Exercise material:
(** * DryRunovateReporter: log mining and PR classification

    A shallow embedding of [DryRunovateReporter.py]: the three log scans
    ([_find_branches_lists], [_extract_general_dry_run_infos],
    [_extract_and_process_autoclosed_dry_run_infos]), the section decoder
    ([_process_branches_lists]) and the classifier ([_determine_pr_status]
    with its two drilldowns), followed by the properties of the
    specification that concern them.

    Conventions.
    - A Python [str] is a [string]; its characters are read as code points
      below 256.  [str | None] is [option string].
    - An open log file is the list of the raw lines that are still to be
      read; [_get_next_line] pops one.
    - A raised exception is a value of [exn]; a function that may raise
      returns an [outcome].
    - The modules [re] and [json] are not part of the program: they are the
      fields of the class [PyLib].  A small regular-expression engine and a
      small JSON reader are given at the end of the definitions, so that
      the program can be run on concrete logs. *)

From Stdlib Require Import String Ascii List Bool Arith ZArith Lia DecimalString.
Import ListNotations.

#[local] Open Scope list_scope.
#[local] Open Scope string_scope.
#[local] Set Warnings "-register-all".

(** ** Python values *)

(** Exceptions, by class, with the message they carry. *)
Inductive exn : Type :=
| LogFileParsingError (message : string)
| ValueError (message : string)
| IndexError (message : string)
| TypeError (message : string)
| JSONDecodeError (message : string).

Inductive outcome (A : Type) : Type :=
| Returns (a : A)
| Raises (e : exn).
Arguments Returns {A} a.
Arguments Raises {A} e.

(** The values [json.loads] builds, and the documents the decoder returns.
    A [dict] keeps its keys in insertion order. *)
Inductive pyvalue : Type :=
| PyNone
| PyBool (b : bool)
| PyInt (z : Z)
| PyFloat (literal : string)
| PyStr (s : string)
| PyList (items : list pyvalue)
| PyDict (entries : list (string * pyvalue)).

Definition type_name (v : pyvalue) : string :=
  match v with
  | PyNone => "NoneType"
  | PyBool _ => "bool"
  | PyInt _ => "int"
  | PyFloat _ => "float"
  | PyStr _ => "str"
  | PyList _ => "list"
  | PyDict _ => "dict"
  end.

Definition py_of_option (o : option string) : pyvalue :=
  match o with
  | Some s => PyStr s
  | None => PyNone
  end.

(** [x or default] on a [str | None]: [None] and the empty string are
    falsy. *)
Definition str_or (o : option string) (default : string) : string :=
  match o with
  | None => default
  | Some "" => default
  | Some s => s
  end.

(** [while line:] and [if not line:] on a [str | None]. *)
Definition truthy (line : option string) : bool :=
  match line with
  | None => false
  | Some "" => false
  | Some _ => true
  end.

(** [str(n)] for an [int]. *)
Definition str_of_int (n : Z) : string := NilZero.string_of_int (Z.to_int n).

(** ** Dictionaries

    [d[k] = v] on an insertion-ordered [dict]: an existing key keeps its
    place and takes the new value, a new key goes to the end. *)
Section Dict.
Context {K V : Type} (eqb : K -> K -> bool).

Fixpoint dict_set (k : K) (v : V) (d : list (K * V)) : list (K * V) :=
  match d with
  | [] => [(k, v)]
  | (k', v') :: d' =>
      if eqb k' k then (k, v) :: d' else (k', v') :: dict_set k v d'
  end.

Definition dict_mem (k : K) (d : list (K * V)) : bool :=
  existsb (fun kv => eqb (fst kv) k) d.

Definition dict_keys (d : list (K * V)) : list K := map fst d.

(** [{**base, **extra}]. *)
Definition dict_merge (base extra : list (K * V)) : list (K * V) :=
  fold_left (fun acc kv => dict_set (fst kv) (snd kv) acc) extra base.
End Dict.

(** Python [==] on [str | None]. *)
Definition key_eqb (a b : option string) : bool :=
  match a, b with
  | Some x, Some y => String.eqb x y
  | None, None => true
  | _, _ => false
  end.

Aim of the task: When you output the entries, keep every word exactly as it stands.

Solution below:
(** * DryRunovateReporter: log mining and PR classification

    A shallow embedding of [DryRunovateReporter.py]: the three log scans
    ([_find_branches_lists], [_extract_general_dry_run_infos],
    [_extract_and_process_autoclosed_dry_run_infos]), the section decoder
    ([_process_branches_lists]) and the classifier ([_determine_pr_status]
    with its two drilldowns), followed by the properties of the
    specification that concern them.

    Conventions.
    - A Python [str] is a [string]; its characters are read as code points
      below 256.  [str | None] is [option string].
    - An open log file is the list of the raw lines that are still to be
      read; [_get_next_line] pops one.
    - A raised exception is a value of [exn]; a function that may raise
      returns an [outcome].
    - The modules [re] and [json] are not part of the program: they are the
      fields of the class [PyLib].  A small regular-expression engine and a
      small JSON reader are given at the end of the definitions, so that
      the program can be run on concrete logs. *)

From Stdlib Require Import String Ascii List Bool Arith ZArith Lia DecimalString.
Import ListNotations.

#[local] Open Scope list_scope.
#[local] Open Scope string_scope.
#[local] Set Warnings "-register-all".

(** ** Python values *)

(** Exceptions, by class, with the message they carry. *)
Inductive exn : Type :=
| LogFileParsingError (message : string)
| ValueError (message : string)
| IndexError (message : string)
| TypeError (message : string)
| JSONDecodeError (message : string).

Inductive outcome (A : Type) : Type :=
| Returns (a : A)
| Raises (e : exn).
Arguments Returns {A} a.
Arguments Raises {A} e.

(** The values [json.loads] builds, and the documents the decoder returns.
    A [dict] keeps its keys in insertion order. *)
Inductive pyvalue : Type :=
| PyNone
| PyBool (b : bool)
| PyInt (z : Z)
| PyFloat (literal : string)
| PyStr (s : string)
| PyList (items : list pyvalue)
| PyDict (entries : list (string * pyvalue)).

Definition type_name (v : pyvalue) : string :=
  match v with
  | PyNone => "NoneType"
  | PyBool _ => "bool"
  | PyInt _ => "int"
  | PyFloat _ => "float"
  | PyStr _ => "str"
  | PyList _ => "list"
  | PyDict _ => "dict"
  end.

Definition py_of_option (o : option string) : pyvalue :=
  match o with
  | Some s => PyStr s
  | None => PyNone
  end.

(** [x or default] on a [str | None]: [None] and the empty string are
    falsy. *)
Definition str_or (o : option string) (default : string) : string :=
  match o with
  | None => default
  | Some "" => default
  | Some s => s
  end.

(** [while line:] and [if not line:] on a [str | None]. *)
Definition truthy (line : option string) : bool :=
  match line with
  | None => false
  | Some "" => false
  | Some _ => true
  end.

(** [str(n)] for an [int]. *)
Definition str_of_int (n : Z) : string := NilZero.string_of_int (Z.to_int n).

(** ** Dictionaries

    [d[k] = v] on an insertion-ordered [dict]: an existing key keeps its
    place and takes the new value, a new key goes to the end. *)
Section Dict.
Context {K V : Type} (eqb : K -> K -> bool).

Fixpoint dict_set (k : K) (v : V) (d : list (K * V)) : list (K * V) :=
  match d with
  | [] => [(k, v)]
  | (k', v') :: d' =>
      if eqb k' k then (k, v) :: d' else (k', v') :: dict_set k v d'
  end.

Definition dict_mem (k : K) (d : list (K * V)) : bool :=
  existsb (fun kv => eqb (fst kv) k) d.

Definition dict_keys (d : list (K * V)) : list K := map fst d.

(** [{**base, **extra}]. *)
Definition dict_merge (base extra : list (K * V)) : list (K * V) :=
  fold_left (fun acc kv => dict_set (fst kv) (snd kv) acc) extra base.
End Dict.

(** Python [==] on [str | None]. *)
Definition key_eqb (a b : option string) : bool :=
  match a, b with
  | Some x, Some y => String.eqb x y
  | None, None => true
  | _, _ => false
  end.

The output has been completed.